Giftgas im syrischen Bürgerkrieg?: UN-Ermittler distanzieren sich von del Pontes Aussagen

Die UN-Sonderkommission kann den Giftgaseinsatz durch syrische Rebellen im Kampf gegen die Regierungstruppen nicht bestätigen. Gewissheit darüber gibt es allerdings noch nicht. Indessen ruft Ban Ki-moon zur "maximalen Ruhe und Zurückhaltung" auf.

Einen Tag nach den israelischen Bombenangriffen auf syrische Militäreinrichtungen haben Vertreter der Vereinten Nationen mit widersprüchlichen Behauptungen über einen möglichen Giftgaseinsatz durch syrische Aufständische Verwirrung gestiftet. Zunächst hatte die UN-Ermittlerin und frühere Chefanklägerin beim UN-Kriegsverbrechertribunal in Den Haag, Carla del Ponte, im Schweizer Fernsehen erklärt, es gebe „einen sehr starken, konkreten Verdacht, wenn auch noch keine unwiderlegbaren Beweise“, dass Sarin von Rebellen, nicht jedoch von dem Regime eingesetzt worden sei. Die prominente Juristin berief sich dabei auf Aussagen von Ärzten und Opfern, die die UN-Sonderkommission zur Menschenrechtslage in Syrien in den benachbarten Staaten Türkei und Libanon befragt hat. Am Montagnachmittag jedoch ging die UN-Sonderkommission dann zu ihrem Mitglied del Ponte öffentlich auf Distanz und ließ erklären, es gebe „keine beweiskräftigen Ermittlungsergebnisse für einen Chemiewaffeneinsatz in Syrien durch irgendeine der an dem Konflikt beteiligten Parteien“. Daher sei die Kommission derzeit nicht in der Lage, solche Behauptungen weiter zu kommentieren. Auch del Ponte hatte in ihrem Interview betont, die Untersuchungen müssten noch „vertieft“ werden und nicht ausgeschlossen, dass weitere Befragungen auch Beweise für einen Giftgaseinsatz durch die syrische Armee zutage fördern könnten. Bisher verweigert das Assad-Regime einer offiziellen Delegation von UN-Waffenexperten die Einreise und eine genaue Untersuchung vor Ort.
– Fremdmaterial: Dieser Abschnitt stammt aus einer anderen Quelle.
(* ===== verification/LruCache.v ===== *)
(** * The LRU cache ([src/tpu_sync/kv_cache/lru_cache.h])

    [LRUCache<Key, Value>] keeps every node in one of three [std::list]s (the
    active list, the pinned list, the eviction candidates) and a hash map from
    keys to list iterators.  An iterator is modelled by the key of its node: the
    lists are lists of keys and [map_] gives the node an iterator denotes.
    [splice] removes the node from its source list and links it into the
    destination.  [pin_count] is an unbounded integer. *)

From S2P Require Import Prelude.

Module LRU.

Inductive NodeLocation : Type := kLru | kPinned | kCandidate.

#[global] Instance NodeLocation_eq_dec : EqDecision NodeLocation.
Proof. solve_decision. Defined.

Record CacheNode (Value : Type) := mkNode {
  value : Value;
  (** An [int] in the code: at most 2^31 - 1 pins of one entry are assumed at a time. *)
  pin_count : Z;
  location : NodeLocation
}.
Arguments mkNode {Value} _ _ _.
Arguments value {Value} _.
Arguments pin_count {Value} _.
Arguments location {Value} _.

Record LRUCache (Key Value : Type) `{Countable Key} := mkCache {
  capacity_ : nat;
  lru_list_ : list Key;
  pinned_list_ : list Key;
  evict_candidate_list_ : list Key;
  map_ : gmap Key (CacheNode Value)
}.
Arguments mkCache {Key Value _ _} _ _ _ _ _.
Arguments capacity_ {Key Value _ _} _.
Arguments lru_list_ {Key Value _ _} _.
Arguments pinned_list_ {Key Value _ _} _.
Arguments evict_candidate_list_ {Key Value _ _} _.
Arguments map_ {Key Value _ _} _.

Section operations.
Context {Key Value : Type} `{Countable Key}.
Implicit Types (c : LRUCache Key Value) (n : CacheNode Value) (k key : Key) (v : Value).

Definition create (capacity : nat) : LRUCache Key Value := mkCache capacity [] [] [] ∅.

Definition capacity c : nat := capacity_ c.
Definition size c : nat := base.size (map_ c).
Definition available_space c : nat :=
  if (length (pinned_list_ c) <? capacity_ c)%nat
  then (capacity_ c - length (pinned_list_ c))%nat else 0%nat.
Definition active_size c : nat := (length (lru_list_ c) + length (pinned_list_ c))%nat.
Definition empty c : bool := (base.size (map_ c) =? 0)%nat.

Definition Contains c key : bool :=
  match map_ c !! key with
  | Some n => negb (bool_decide (location n = kCandidate))
  | None => false
  end.

Definition Clear c : LRUCache Key Value := mkCache (capacity_ c) [] [] [] ∅.

(** Writes to the node behind an iterator. *)
Definition set_value (k : Key) (v : Value) c : LRUCache Key Value :=
  mkCache (capacity_ c) (lru_list_ c) (pinned_list_ c) (evict_candidate_list_ c)
    (alter (fun n => mkNode v (pin_count n) (location n)) k (map_ c)).
Definition set_location (k : Key) (loc : NodeLocation) c : LRUCache Key Value :=
  mkCache (capacity_ c) (lru_list_ c) (pinned_list_ c) (evict_candidate_list_ c)
    (alter (fun n => mkNode (value n) (pin_count n) loc) k (map_ c)).
Definition set_pin_count (k : Key) (p : Z) c : LRUCache Key Value :=
  mkCache (capacity_ c) (lru_list_ c) (pinned_list_ c) (evict_candidate_list_ c)
    (alter (fun n => mkNode (value n) p (location n)) k (map_ c)).

(** Moves to the front of the active and pinned lists. *)
Definition with_lists c (lru pinned cand : list Key) : LRUCache Key Value :=
  mkCache (capacity_ c) lru pinned cand (map_ c).

Definition Promote (k : Key) (n : CacheNode Value) c : LRUCache Key Value :=
  if 0 <? pin_count n then
    set_location k kPinned
      (with_lists c (lru_list_ c) (k :: remove_elem k (pinned_list_ c)) (evict_candidate_list_ c))
  else match location n with
  | kLru =>
      with_lists c (k :: remove_elem k (lru_list_ c)) (pinned_list_ c) (evict_candidate_list_ c)
  | kCandidate =>
      set_location k kLru
        (with_lists c (k :: lru_list_ c) (pinned_list_ c)
           (remove_elem k (evict_candidate_list_ c)))
  | kPinned => c
  end.

Definition PromoteBack (k : Key) (n : CacheNode Value) c : LRUCache Key Value :=
  if 0 <? pin_count n then
    set_location k kPinned
      (with_lists c (lru_list_ c) (remove_elem k (pinned_list_ c) ++ [k]) (evict_candidate_list_ c))
  else match location n with
  | kLru =>
      with_lists c (remove_elem k (lru_list_ c) ++ [k]) (pinned_list_ c) (evict_candidate_list_ c)
  | kCandidate =>
      set_location k kLru
        (with_lists c (lru_list_ c ++ [k]) (pinned_list_ c)
           (remove_elem k (evict_candidate_list_ c)))
  | kPinned => c
  end.

Definition Evict c : option (Key * Value) * LRUCache Key Value :=
  match last (lru_list_ c) with
  | None => (None, c)
  | Some k =>
      let c' := set_location k kCandidate
        (with_lists c (remove_elem k (lru_list_ c)) (pinned_list_ c)
           (evict_candidate_list_ c ++ [k])) in
      ((fun n => (k, value n)) <$> map_ c' !! k, c')
  end.

(** Insertion of a new node at the front or the back of the active list. *)
Definition emplace_front (key : Key) (v : Value) c : LRUCache Key Value :=
  mkCache (capacity_ c) (key :: lru_list_ c) (pinned_list_ c) (evict_candidate_list_ c)
    (<[key := mkNode v 0 kLru]> (map_ c)).
Definition emplace_back (key : Key) (v : Value) c : LRUCache Key Value :=
  mkCache (capacity_ c) (lru_list_ c ++ [key]) (pinned_list_ c) (evict_candidate_list_ c)
    (<[key := mkNode v 0 kLru]> (map_ c)).

Definition Put (key : Key) (v : Value) c : option (Key * Value) * LRUCache Key Value :=
  match map_ c !! key with
  | Some n => (None, Promote key n (set_value key v c))
  | None =>
      if (capacity_ c <=? active_size c)%nat then
        match Evict c with
        | (None, c') => (None, c')
        | (Some e, c') => (Some e, emplace_front key v c')
        end
      else (None, emplace_front key v c)
  end.

Definition PutBack (key : Key) (v : Value) c : LRUCache Key Value :=
  match map_ c !! key with
  | Some n => PromoteBack key n (set_value key v c)
  | None =>
      let c' := if (capacity_ c <=? active_size c)%nat then (Evict c).2 else c in
      emplace_back key v c'
  end.

Definition Get (key : Key) c : option Value * LRUCache Key Value :=
  match map_ c !! key with
  | None => (None, c)
  | Some n => (Some (value n), Promote key n c)
  end.

Definition Peek (key : Key) c : option Value :=
  match map_ c !! key with
  | None => None
  | Some n => if bool_decide (location n = kCandidate) then None else Some (value n)
  end.

Definition PeekIncludingCandidates (key : Key) c : option Value := value <$> map_ c !! key.

(** [PeekMutable] finds what [Peek] finds; a caller assigns through the pointer,
    [if (Value* p = PeekMutable(key)) *p = v]. *)
Definition PeekMutable (key : Key) c : option Value :=
  match map_ c !! key with
  | None => None
  | Some n => if bool_decide (location n = kCandidate) then None else Some (value n)
  end.
Definition assign (key : Key) (v : Value) c : LRUCache Key Value :=
  match PeekMutable key c with Some _ => set_value key v c | None => c end.

Definition GetAndPin (key : Key) c : option Value * LRUCache Key Value :=
  match map_ c !! key with
  | None => (None, c)
  | Some n =>
      let c' :=
        if pin_count n =? 0 then
          set_location key kPinned
            (match location n with
             | kLru => with_lists c (remove_elem key (lru_list_ c))
                         (key :: pinned_list_ c) (evict_candidate_list_ c)
             | kCandidate => with_lists c (lru_list_ c) (key :: pinned_list_ c)
                               (remove_elem key (evict_candidate_list_ c))
             | kPinned => c
             end)
        else c in
      (Some (value n), set_pin_count key (pin_count n + 1) c')
  end.

Definition Pin (key : Key) c : bool * LRUCache Key Value :=
  let r := GetAndPin key c in (bool_decide (is_Some r.1), r.2).

Definition Unpin (key : Key) c : bool * LRUCache Key Value :=
  match map_ c !! key with
  | None => (false, c)
  | Some n =>
      (true,
       if 0 <? pin_count n then
         let c1 := set_pin_count key (pin_count n - 1) c in
         if pin_count n - 1 =? 0 then
           set_location key kLru
             (with_lists c1 (key :: lru_list_ c1) (remove_elem key (pinned_list_ c1))
                (evict_candidate_list_ c1))
         else c1
       else c)
  end.

Definition GetPinCount (key : Key) c : Z :=
  match map_ c !! key with None => 0 | Some n => pin_count n end.

Definition GetEvictableKeys (count : nat) c : list Key :=
  let keys := take count (evict_candidate_list_ c) in
  if (length keys <? count)%nat
  then keys ++ take (count - length keys) (reverse (lru_list_ c))
  else keys.

Definition Erase (key : Key) c : bool * LRUCache Key Value :=
  match map_ c !! key with
  | None => (false, c)
  | Some n =>
      if 0 <? pin_count n then (false, c)
      else
        let c' := match location n with
          | kLru => with_lists c (remove_elem key (lru_list_ c)) (pinned_list_ c)
                      (evict_candidate_list_ c)
          | kCandidate => with_lists c (lru_list_ c) (pinned_list_ c)
                            (remove_elem key (evict_candidate_list_ c))
          | kPinned => c
          end in
        (true, mkCache (capacity_ c') (lru_list_ c') (pinned_list_ c')
                 (evict_candidate_list_ c') (delete key (map_ c')))
  end.

Definition GetEvictCandidateKeys c : list Key := evict_candidate_list_ c.

(** ** The calls a client makes, as steps *)

Inductive Op : Type :=
  | OpPut (key : Key) (v : Value)
  | OpPutBack (key : Key) (v : Value)
  | OpGet (key : Key)
  | OpPin (key : Key)
  | OpUnpin (key : Key)
  | OpErase (key : Key)
  | OpEvict
  | OpClear
  | OpAssign (key : Key) (v : Value).

Definition apply_op (o : Op) c : LRUCache Key Value :=
  match o with
  | OpPut k v => (Put k v c).2
  | OpPutBack k v => PutBack k v c
  | OpGet k => (Get k c).2
  | OpPin k => (Pin k c).2
  | OpUnpin k => (Unpin k c).2
  | OpErase k => (Erase k c).2
  | OpEvict => (Evict c).2
  | OpClear => Clear c
  | OpAssign k v => assign k v c
  end.
Definition run (ops : list Op) c : LRUCache Key Value := foldl (fun c o => apply_op o c) c ops.

End operations.
(** ** The representation invariant *)

Section invariant.
Context {Key Value : Type} `{Countable Key}.
Implicit Types (c : LRUCache Key Value) (n : CacheNode Value) (k key : Key) (v : Value).

(** What [map_] and the three lists say about one key agrees. *)
Definition key_ok c k : Prop :=
  match map_ c !! k with
  | None => k ∉ lru_list_ c ∧ k ∉ pinned_list_ c ∧ k ∉ evict_candidate_list_ c
  | Some n =>
      match location n with
      | kLru => pin_count n = 0 ∧
          k ∈ lru_list_ c ∧ k ∉ pinned_list_ c ∧ k ∉ evict_candidate_list_ c
      | kPinned => 0 < pin_count n ∧
          k ∉ lru_list_ c ∧ k ∈ pinned_list_ c ∧ k ∉ evict_candidate_list_ c
      | kCandidate => pin_count n = 0 ∧
          k ∉ lru_list_ c ∧ k ∉ pinned_list_ c ∧ k ∈ evict_candidate_list_ c
      end
  end.

Record wf c : Prop := {
  wf_lru : NoDup (lru_list_ c);
  wf_pinned : NoDup (pinned_list_ c);
  wf_cand : NoDup (evict_candidate_list_ c);
  wf_key k : key_ok c k
}.

Lemma create_wf cap : wf (create cap : LRUCache Key Value).
Proof.
  split; simpl; [constructor..|]. intros k. unfold key_ok; simpl. rewrite lookup_empty.
  repeat split; apply not_elem_of_nil.
Qed.

Lemma last_elem k (l : list Key) : last l = Some k -> k ∈ l.
Proof. intros (l' & ->)%last_Some. apply elem_of_app. right. by left. Qed.

Ltac lists :=
  repeat (first [ rewrite elem_of_remove_elem in * | rewrite elem_of_cons in *
                | rewrite elem_of_app in * | rewrite list_elem_of_singleton in *
                | rewrite elem_of_nil in * ]).

(** Both sides of a key: the one operated on, and any other. *)
Ltac other_keys Hwf k :=
  let k' := fresh "k'" in
  intros k'; pose proof (wf_key _ Hwf k') as Hk'; unfold key_ok in *; simpl in *;
  destruct (decide (k' = k)) as [->|Hne];
  repeat (first [ rewrite lookup_alter_eq in * | rewrite lookup_alter_ne in * by done
                | rewrite lookup_insert_eq in * | rewrite lookup_insert_ne in * by done
                | rewrite lookup_delete_eq in * | rewrite lookup_delete_ne in * by done ]).

Ltac finish :=
  simpl in *; repeat case_match; simplify_eq; simpl in *; lists;
  naive_solver (congruence || lia).

Ltac nodups Hwf :=
  simpl; first
    [ exact (wf_lru _ Hwf) | exact (wf_pinned _ Hwf) | exact (wf_cand _ Hwf)
    | apply NoDup_remove_elem; first [ apply (wf_lru _ Hwf) | apply (wf_pinned _ Hwf) | apply (wf_cand _ Hwf) ]
    | apply NoDup_cons; split; [lists; naive_solver|]; nodups Hwf
    | apply NoDup_app; split_and!; [nodups Hwf|intros ? ?; lists; naive_solver|apply NoDup_singleton] ].

Lemma set_value_wf k v c : wf c -> wf (set_value k v c).
Proof.
  intros Hwf. split; [nodups Hwf..|]. other_keys Hwf k; [|finish].
  destruct (map_ c !! k) eqn:E; simpl; finish.
Qed.

Lemma Promote_wf k n c : wf c -> map_ c !! k = Some n -> wf (Promote k n c).
Proof.
  intros Hwf Hn. pose proof (wf_key _ Hwf k) as Hk. unfold key_ok in Hk. rewrite Hn in Hk.
  unfold Promote. destruct (location n) eqn:El, (0 <? pin_count n) eqn:Ep; to_prop; try lia.
  all: try exact Hwf.
  all: split; [nodups Hwf..|]; other_keys Hwf k; rewrite ?Hn in *; finish.
Qed.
Nach Angaben des Internationalen Komitees vom Roten Kreuz (IKRK) gehen die Konfliktgegner in Syrien immer grausamer vor und kümmern sich kaum noch um Verletzte und Tote. Für humanitäre Helfer werde es immer gefährlicher, Opfer medizinisch zu versorgen oder Leichen zu bergen, beklagte das IKRK am Montag in Genf. „Wir fordern alle Konfliktgegner auf, Zivilisten zu verschonen, sowie die Bergung von Verwundeten und Toten zu ermöglichen“, sagte Magne Barth, Leiter der IKRK-Delegation in Syrien.

UN-Generalsekretär Ban Ki-moon beschwor angesichts der israelischen Luftangriffe nahe Damaskus und nahe der libanesischen Grenze alle Konfliktparteien, „maximale Ruhe und Zurückhaltung“ zu zeigen. Es müsse jede weitere Eskalation verhindert werden in diesem „verheerenden und hochgefährlichen Konflikt”, erklärte Ban. Ähnlich äußerte sich auch die EU-Außenbeauftragte Catherine Ashton und warnte davor, die ganze Region könne in den Konflikt hineingezogen werden. Russland dagegen warf dem Westen erneut vor, ein militärisches Eingreifen vorzubereiten. Wie die in London ansässige Beobachtungsstelle für Menschenrechte berichtete, kosteten die israelischen Luftangriffe mindestens 42 syrischen Soldaten das Leben, rund hundert würden noch vermisst.

Erst vor zehn Tagen hatten sowohl US-Präsident Barack Obama als auch Großbritanniens Premier David Cameron erklärt, in Syrien sei „in kleinem Maßstab“ Giftgas eingesetzt worden und zwar von dem Assad-Regime. Obama versprach eine „eingehende Prüfung“ der Informationen und mahnte zur Besonnenheit. In den Wochen zuvor hatte er bereits mehrmals einen Chemiewaffenangriff auf die Bevölkerung als Wendemarke bezeichnet, die ein amerikanisches Eingreifen in den Bürgerkrieg auslösen werde.